- Opening Delimiter -
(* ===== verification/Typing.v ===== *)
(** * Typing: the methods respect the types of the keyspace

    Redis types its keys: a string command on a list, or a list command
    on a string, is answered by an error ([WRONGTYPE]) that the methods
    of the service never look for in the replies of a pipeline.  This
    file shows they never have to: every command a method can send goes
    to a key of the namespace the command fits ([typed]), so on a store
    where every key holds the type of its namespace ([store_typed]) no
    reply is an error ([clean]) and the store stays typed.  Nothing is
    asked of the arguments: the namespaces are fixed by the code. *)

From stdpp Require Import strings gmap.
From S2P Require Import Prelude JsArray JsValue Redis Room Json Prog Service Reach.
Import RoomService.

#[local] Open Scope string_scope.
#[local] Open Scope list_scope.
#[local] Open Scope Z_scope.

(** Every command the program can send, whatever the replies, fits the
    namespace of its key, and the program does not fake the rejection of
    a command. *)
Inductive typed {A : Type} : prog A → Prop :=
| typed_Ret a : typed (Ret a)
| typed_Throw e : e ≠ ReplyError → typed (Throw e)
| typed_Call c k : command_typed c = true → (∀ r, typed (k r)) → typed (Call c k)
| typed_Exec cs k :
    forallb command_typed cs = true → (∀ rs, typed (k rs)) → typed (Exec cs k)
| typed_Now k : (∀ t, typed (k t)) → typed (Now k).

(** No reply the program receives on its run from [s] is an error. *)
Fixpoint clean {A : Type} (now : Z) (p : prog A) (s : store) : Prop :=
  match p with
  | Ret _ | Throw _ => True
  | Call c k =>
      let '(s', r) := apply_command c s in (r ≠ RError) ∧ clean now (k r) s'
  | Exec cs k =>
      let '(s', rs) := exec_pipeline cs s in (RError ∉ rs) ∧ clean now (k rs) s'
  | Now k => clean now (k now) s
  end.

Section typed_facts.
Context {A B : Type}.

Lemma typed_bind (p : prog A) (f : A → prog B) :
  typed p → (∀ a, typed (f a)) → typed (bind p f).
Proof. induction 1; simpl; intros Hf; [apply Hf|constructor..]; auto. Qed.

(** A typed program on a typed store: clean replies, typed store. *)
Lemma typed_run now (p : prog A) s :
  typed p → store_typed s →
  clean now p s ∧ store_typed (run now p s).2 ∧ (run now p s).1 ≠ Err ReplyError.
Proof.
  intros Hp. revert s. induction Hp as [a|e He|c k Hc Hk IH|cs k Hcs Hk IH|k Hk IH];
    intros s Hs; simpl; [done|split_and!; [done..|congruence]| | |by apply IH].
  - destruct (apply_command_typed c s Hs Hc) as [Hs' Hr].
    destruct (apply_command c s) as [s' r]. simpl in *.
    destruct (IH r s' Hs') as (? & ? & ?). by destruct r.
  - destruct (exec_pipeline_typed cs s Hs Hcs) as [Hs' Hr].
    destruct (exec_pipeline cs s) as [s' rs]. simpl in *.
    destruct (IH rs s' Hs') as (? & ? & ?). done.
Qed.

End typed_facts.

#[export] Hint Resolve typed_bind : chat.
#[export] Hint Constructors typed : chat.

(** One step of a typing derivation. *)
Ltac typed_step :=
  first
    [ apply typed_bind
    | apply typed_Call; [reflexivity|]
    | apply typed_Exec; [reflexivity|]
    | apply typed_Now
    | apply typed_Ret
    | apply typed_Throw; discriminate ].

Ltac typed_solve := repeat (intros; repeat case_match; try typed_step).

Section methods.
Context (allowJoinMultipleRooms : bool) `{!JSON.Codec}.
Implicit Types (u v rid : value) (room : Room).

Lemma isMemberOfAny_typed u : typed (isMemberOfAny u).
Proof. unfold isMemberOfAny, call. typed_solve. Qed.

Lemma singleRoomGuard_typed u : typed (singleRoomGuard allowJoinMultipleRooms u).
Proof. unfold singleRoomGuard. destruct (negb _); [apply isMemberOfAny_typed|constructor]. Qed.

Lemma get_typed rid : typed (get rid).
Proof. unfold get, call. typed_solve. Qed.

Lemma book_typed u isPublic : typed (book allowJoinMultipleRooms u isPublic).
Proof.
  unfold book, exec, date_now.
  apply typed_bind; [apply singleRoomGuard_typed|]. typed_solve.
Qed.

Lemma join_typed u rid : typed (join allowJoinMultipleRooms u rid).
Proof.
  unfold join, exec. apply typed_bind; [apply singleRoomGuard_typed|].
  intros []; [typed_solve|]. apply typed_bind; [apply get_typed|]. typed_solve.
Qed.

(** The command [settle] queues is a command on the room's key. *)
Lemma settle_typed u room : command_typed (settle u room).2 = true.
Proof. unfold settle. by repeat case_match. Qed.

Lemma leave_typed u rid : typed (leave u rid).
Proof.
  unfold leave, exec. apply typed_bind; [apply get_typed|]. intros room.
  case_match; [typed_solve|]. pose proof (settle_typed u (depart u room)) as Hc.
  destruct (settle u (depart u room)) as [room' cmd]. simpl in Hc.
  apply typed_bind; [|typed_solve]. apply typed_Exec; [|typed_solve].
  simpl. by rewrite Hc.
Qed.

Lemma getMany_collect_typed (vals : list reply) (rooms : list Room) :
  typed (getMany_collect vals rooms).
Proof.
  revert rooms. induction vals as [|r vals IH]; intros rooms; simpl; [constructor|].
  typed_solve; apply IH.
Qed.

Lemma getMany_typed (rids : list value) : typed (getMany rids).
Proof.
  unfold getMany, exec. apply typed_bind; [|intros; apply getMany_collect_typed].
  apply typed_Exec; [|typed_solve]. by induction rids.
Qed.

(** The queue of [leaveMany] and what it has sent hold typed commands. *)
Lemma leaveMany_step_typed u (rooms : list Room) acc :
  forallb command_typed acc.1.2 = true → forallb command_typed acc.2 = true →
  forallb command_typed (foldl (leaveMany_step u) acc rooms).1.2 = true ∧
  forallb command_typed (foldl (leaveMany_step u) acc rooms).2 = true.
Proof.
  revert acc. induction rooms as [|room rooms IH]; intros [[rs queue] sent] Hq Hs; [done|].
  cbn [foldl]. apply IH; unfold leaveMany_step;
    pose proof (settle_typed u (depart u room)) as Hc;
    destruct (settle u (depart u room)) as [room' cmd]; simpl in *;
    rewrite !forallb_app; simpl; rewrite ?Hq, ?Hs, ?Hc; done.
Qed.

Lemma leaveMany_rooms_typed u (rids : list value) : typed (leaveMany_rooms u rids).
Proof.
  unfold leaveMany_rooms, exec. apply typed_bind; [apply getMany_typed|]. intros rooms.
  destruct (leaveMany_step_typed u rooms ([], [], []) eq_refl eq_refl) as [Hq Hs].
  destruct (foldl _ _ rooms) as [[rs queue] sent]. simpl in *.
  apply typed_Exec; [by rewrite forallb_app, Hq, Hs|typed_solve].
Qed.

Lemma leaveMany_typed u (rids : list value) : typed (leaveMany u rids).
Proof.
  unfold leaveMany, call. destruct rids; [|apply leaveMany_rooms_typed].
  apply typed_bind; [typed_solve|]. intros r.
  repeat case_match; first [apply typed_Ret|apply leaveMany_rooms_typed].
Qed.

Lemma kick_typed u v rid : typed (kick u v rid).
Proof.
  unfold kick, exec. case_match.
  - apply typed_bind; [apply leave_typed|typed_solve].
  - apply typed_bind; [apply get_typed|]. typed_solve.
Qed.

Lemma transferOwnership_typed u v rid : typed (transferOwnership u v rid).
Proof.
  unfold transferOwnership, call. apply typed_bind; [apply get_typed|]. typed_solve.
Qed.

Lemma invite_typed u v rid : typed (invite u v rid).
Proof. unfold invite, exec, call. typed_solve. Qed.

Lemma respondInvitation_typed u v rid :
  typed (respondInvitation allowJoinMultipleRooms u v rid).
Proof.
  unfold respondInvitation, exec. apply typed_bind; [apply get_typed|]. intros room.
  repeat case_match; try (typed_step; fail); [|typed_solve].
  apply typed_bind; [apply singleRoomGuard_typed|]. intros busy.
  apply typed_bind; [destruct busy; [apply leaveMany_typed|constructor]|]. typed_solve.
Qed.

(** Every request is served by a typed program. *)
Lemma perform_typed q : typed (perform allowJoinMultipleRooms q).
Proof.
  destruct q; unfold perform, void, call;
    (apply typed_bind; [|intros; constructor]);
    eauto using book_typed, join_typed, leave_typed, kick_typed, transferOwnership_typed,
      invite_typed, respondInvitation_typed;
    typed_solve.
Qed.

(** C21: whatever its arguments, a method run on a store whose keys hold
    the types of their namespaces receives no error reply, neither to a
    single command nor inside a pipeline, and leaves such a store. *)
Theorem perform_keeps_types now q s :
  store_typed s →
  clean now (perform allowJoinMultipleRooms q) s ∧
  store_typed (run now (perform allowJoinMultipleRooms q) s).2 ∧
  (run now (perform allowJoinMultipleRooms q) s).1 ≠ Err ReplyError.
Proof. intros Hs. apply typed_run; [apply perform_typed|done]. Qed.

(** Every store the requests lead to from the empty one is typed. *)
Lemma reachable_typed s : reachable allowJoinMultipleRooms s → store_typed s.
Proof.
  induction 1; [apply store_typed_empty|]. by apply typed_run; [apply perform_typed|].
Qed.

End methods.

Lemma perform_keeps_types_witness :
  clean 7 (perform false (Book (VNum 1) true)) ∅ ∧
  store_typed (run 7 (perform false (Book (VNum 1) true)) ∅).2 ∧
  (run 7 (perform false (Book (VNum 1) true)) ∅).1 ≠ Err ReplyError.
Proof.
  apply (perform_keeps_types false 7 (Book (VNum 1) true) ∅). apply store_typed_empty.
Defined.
- Closing Delimiter -
■ Exercise goal:
Look above for the line with "rewrite !forallb_app; simpl;" and the line with "destruct (leaveMany_step_typed u"; transcribe both and all lines in between, exactly, and nothing else.

■ Answer to the exercise:
    rewrite !forallb_app; simpl; rewrite ?Hq, ?Hs, ?Hc; done.
Qed.

Lemma leaveMany_rooms_typed u (rids : list value) : typed (leaveMany_rooms u rids).
Proof.
  unfold leaveMany_rooms, exec. apply typed_bind; [apply getMany_typed|]. intros rooms.
  destruct (leaveMany_step_typed u rooms ([], [], []) eq_refl eq_refl) as [Hq Hs].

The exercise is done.